De toute façon, la dimension précaire de leur contrat de travail réduit considérablement leurs capacités de mobilisation et de contestation. Les syndicats des travailleurs sont conscients de tous ces dysfonctionnements. Afin d’intégrer ces emploi, qualifiés récemment d’atypiques dans le marché du travail, d’instaurer la mobilité interprofessionnelle, d’élever le niveau de rémunération, de garantir les droits aux prestations de sécurité sociale, l’accès à la formation, à la protection en matière de sécurité et de santé au travail, la capacité à exercer ses droits en matière de liberté syndicale et de négociation collective…, l’ONG Oxyfam propose 13 mesures.
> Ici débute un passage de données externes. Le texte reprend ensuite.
Lemma render_opaque_len v : str_len (render_opaque v) <= SKILL_OPAQUE_VALUE_MAX_BYTES.
Proof.
  unfold render_opaque. cbn zeta.
  match goal with |- context [?m <? ?n] => destruct (Z.ltb_spec m n) end; [|done].
  apply truncate_to_len. unfold SKILL_OPAQUE_VALUE_MAX_BYTES. lia.
Qed.

(** Everything the document says, and nothing else, under the bounds. *)
Record carries (ks : list str) (doc : mapping) (m : SkillManifest) : Prop := {
  c_name : mapping_get (text "name") doc = Some (VString (name m)) /\ valid_name (name m) = true;
  c_description : mapping_get (text "description") doc = Some (VString (description m)) /\
    str_len (description m) <= SKILL_DESCRIPTION_MAX_BYTES;
  c_license : mapping_get (text "license") doc = VString <$> license m /\
    match license m with Some s => str_len s <= SKILL_LICENSE_MAX_BYTES | None => True end;
  c_compatibility : mapping_get (text "compatibility") doc = VString <$> compatibility m /\
    match compatibility m with Some s => str_len s <= SKILL_COMPATIBILITY_MAX_BYTES | None => True end;
  c_tools : mapping_get (text "allowed-tools") doc = Some (VSequence (VString <$> claimed (allowed_tools m))) \/
    (mapping_get (text "allowed-tools") doc = None /\ claimed (allowed_tools m) = []);
  c_metadata : match mapping_get (text "metadata") doc with
    | Some (VMapping entries) =>
        (forall k v, metadata m !! k = Some v <-> k <> GRIDWORK_METADATA_KEY /\ (VString k, VString v) ∈ entries) /\
        (forall x, gridwork m = Some x <->
           exists v, (VString GRIDWORK_METADATA_KEY, VString v) ∈ entries /\ gridwork_from_json v = Some x) /\
        (forall e, e ∈ entries -> exists k v, e = (VString k, VString v) /\
           str_len k <= SKILL_METADATA_KEY_MAX_BYTES /\ str_len v <= SKILL_METADATA_VALUE_MAX_BYTES)
    | Some _ => False
    | None => metadata m = ∅ /\ gridwork m = None
    end;
  c_opaque : key <$> opaque m = filter (fun k => k ∉ PORTABLE_CORE_FIELDS) ks;
  c_opaque_values : Forall (fun o => exists v, mapping_get (key o) doc = Some v /\ opaque_value o = render_opaque v /\
    str_len (opaque_value o) <= SKILL_OPAQUE_VALUE_MAX_BYTES) (opaque m);
  c_bounds : Z.of_nat (length (opaque m)) <= SKILL_OPAQUE_FIELD_MAX_COUNT /\
    Z.of_nat (length (claimed (allowed_tools m))) <= SKILL_ALLOWED_TOOLS_MAX_COUNT /\
    Forall (fun t => str_len t <= SKILL_ALLOWED_TOOL_MAX_BYTES) (claimed (allowed_tools m));
}.
Lemma by_slot_group ready s g c :
  by_slot ready !! s = Some g -> c ∈ g <-> c ∈ ready /\ c_slot c = s.
Proof.
  intros Hs. assert (forall m, (forall s g, m !! s = Some g -> Forall (fun c => c_slot c = s) g) ->
    forall s, default [] (foldl push_slot m ready !! s) =
      default [] (m !! s) ++ List.filter (fun c => bool_decide (c_slot c = s)) ready) as Hg.
  { clear. induction ready as [|c ready IH]; intros m Hm s; simpl; [by rewrite app_nil_r|].
    rewrite IH; unfold push_slot.
    - case_bool_decide as E.
      + subst s. rewrite lookup_insert_eq. simpl. by rewrite <-app_assoc.
      + by rewrite lookup_insert_ne.
    - intros s' g'. destruct (decide (c_slot c = s')) as [<-|Hne].
      + rewrite lookup_insert_eq. intros [= <-]. apply Forall_app. split; [|by constructor].
        destruct (m !! c_slot c) as [g|] eqn:E; [by apply Hm|constructor].
      + rewrite lookup_insert_ne by done. apply Hm. }
  specialize (Hg ∅ ltac:(by intros ? ?; rewrite lookup_empty) s). unfold by_slot in Hs. rewrite Hs in Hg.
  simpl in Hg. rewrite lookup_empty in Hg. simpl in Hg. rewrite Hg, list_elem_of_In, filter_In, <-list_elem_of_In.
  by rewrite bool_decide_eq_true.
Qed.

(** The row of a candidate that lost its slot. *)
Definition is_loss (e : Candidate * Participation) : Prop :=
  e.2 = excluded (c_digest e.1) (c_class e.1) PrecedenceLoss.

Lemma settle_group_spec winner index group L W :
  exists X Y, settle_group winner index group (ledger L, W) = (ledger (X ++ L), W ++ Y) /\
    Y ++ (fst <$> X) ≡ₚ group /\ Forall is_loss X /\
    Y = (if index <=? winner then option_list (group !! (winner - index)) else []).
Proof.
  revert index L W. induction group as [|c group IH]; intros index L W; simpl.
  { exists [], []. rewrite app_nil_r. split_and!; try done. by destruct (index <=? winner). }
  destruct (Nat.eqb_spec index winner) as [->|Hne].
  - destruct (IH (S winner) L (W ++ [c])) as (X & Y & Hf & Hp & HF & HY). exists X, (c :: Y).
    rewrite (proj2 (Nat.leb_gt _ _)) in HY by lia. subst Y. rewrite Nat.leb_refl, Nat.sub_diag. simpl.
    split; [by rewrite Hf, app_nil_r|]. split_and!; try done. simpl in Hp. by rewrite Hp.
  - destruct (IH (S index) ((c, excluded (c_digest c) (c_class c) PrecedenceLoss) :: L) W)
      as (X & Y & Hf & Hp & HF & HY).
    exists (X ++ [(c, excluded (c_digest c) (c_class c) PrecedenceLoss)]), Y.
    split; [by rewrite <-app_assoc|]. split_and!.
    + rewrite fmap_app, app_assoc, Hp. simpl. by rewrite Permutation_app_comm.
    + apply Forall_app. split; [done|]. by constructor.
    + rewrite HY. destruct (Nat.leb_spec (S index) winner), (Nat.leb_spec index winner); try lia; [|done].
      replace (winner - index) with (S (winner - S index)) by lia. done.
Qed.
Lemma world_ok_step w w' : blob_step w w' -> world_ok w -> world_ok w'.
Proof.
  intros Hs [Ho Ht]. split.
  - destruct (blob_step_rows _ _ Hs) as (cfg & t & Hin & He). eapply row_effect_ok; [|done|done].
    destruct Hin as [Hin| ->]; [|done]. rewrite Forall_forall in Ht. by apply (Ht (cfg, t)).
  - destruct Hs as [cfg t w0 Hc|i cfg t f b' t' w0 Hi Hf Hs|i cfg t n w0 Hi|i cfg t n w0 Hi|now db cl w0]; cbn; try done.
    + apply Forall_app. split; [done|]. apply Forall_singleton. by apply is_call_ok.
    + apply Forall_insert; [done|]. rewrite Forall_lookup in Ht. apply Ht in Hi. by eapply task_step_ok.
    + by apply Forall_insert.
    + by apply Forall_delete.
Qed.

Definition blob_reachable (w : BlobWorld) : Prop := exists now db, rtc blob_step (blob_start now db) w.

Lemma reachable_world_ok w : blob_reachable w -> world_ok w.
Proof.
  intros (now & db & Hr). eapply (rtc_ind_r world_ok); [| |exact Hr].
  - split; [|done]. split; cbn; [apply map_Forall_empty|]. intros p Hp. set_solver.
  - intros y z _ Hst IH. by eapply world_ok_step.
Qed.

(** ** Shredding and pins *)

Lemma row_effect_tombstones cfg b t b' d r : row_effect cfg b t b' -> b_blobs b !! d = Some r -> tombstoned r = true ->
  b_blobs b' !! d = Some r.
Proof.
  intros He Hd Ht.
  destruct He as [t b' E1 E2|id d' m p s Hd'|d' e Hd'|d' e| |d' r' Hd' Hl Hpin|d' k n w0 rest]; try done; cbn -[delete_rows].
  - by rewrite E1.
  - by rewrite lookup_insert_ne by congruence.
  - rewrite delete_rows_lookup, decide_False; [done|]. intros (r' & Hr' & Hu)%rows_where_elem. rewrite Hd in Hr'. simplify_eq.
    unfold unreferenced in Hu. by rewrite Ht in Hu.
  - rewrite lookup_insert_ne; [done|]. intros ->. congruence.
  - destruct (decide (d' = d)) as [->|]; [|by rewrite lookup_alter_ne by congruence]. rewrite lookup_alter_eq, Hd. cbn. by rewrite Ht.
Qed.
Parmi elles, on peut citer : le fait d’encourager les entreprises à développer et offrir des formations sur mesure aux agents affiliés à leurs structures ; d’encourager le droit conventionnel (les conventions collectives sectorielles) pour pallier les insuffisances et les spécificités des métiers atypiques ; ou encore de contraindre les preneurs d’ordre à présenter des justificatifs d’affiliation des employés à la CNSS et de vérifier tous les documents requis à la conduite du service dans les meilleures conditions permettant d’assurer la stabilité de ces travailleurs (Voir encadré).
Les propositions d’Oxfam
Oxfam propose 13 mesures pour améliorer les conditions de travail dans le gardiennage et le nettoyage à savoir : contourner les lacunes de la législation et adopter des dispositifs juridiques spécifiques propices à chaque profession relevant de l’emploi atypique
- contraindre les preneurs d’ordre à présenter des justificatifs d’affiliation des employés à la CNSS et vérifier tous les documents requis à la conduite du service dans les meilleures conditions afin d’assurer la stabilité de ces travailleurs ; accentuer le contrôle de l’État afin de veiller au respect de la réglementation, notamment pour les heures de travail et la protection sociale ; organiser la passation des marchés de manière à garantir la régularisation des salaires des agents, charges sociales, assurances… (ex: renforcer la protection sociale en abaissant les seuils sur la durée horaire minimale, mettre fin à la rigidité de l’application du principe du moins disant dans toutes les circonstances permettant aux entreprises d’en tirer bénéfice sur la base des fractions déductibles des salaires des agents
- conditionner les marchés publics au respect d’un cahier des charges exhaustif assurant la dignité de ces travailleurs ; intensifier, à travers les institutions de tutelle, les campagnes de contrôle par les inspecteurs du travail ; opter, dans le cadre de la responsabilité sociale des entreprises, pour des contrats permanents car la sécurité de l’emploi offre un avantage compétitif important et augmente la productivité ; réaliser des enquêtes de satisfaction auprès du public dans les secteurs de la santé et de l’éducation afin d’améliorer la qualité du service rendu, notamment par les entreprises et les établissements publics concernés ; encourager le droit conventionnel (les conventions collectives sectorielles) pour pallier les insuffisances et les spécificités des métiers atypiques ; sensibiliser les travailleurs occupant un emploi atypique sur leurs droits
- Mettre en place des cellules d’écoute des doléances d’agents de gardiennage et de nettoyage victimes d’exploitations dégradantes ; encourager les entreprises à développer et offrir des formations sur mesure aux agents affiliés à leurs structures ; et enfin professionnaliser et hybrider le métier à travers la formation continue et la valorisation des tâches avec l’usage, par exemple, de la vidéosurveillance.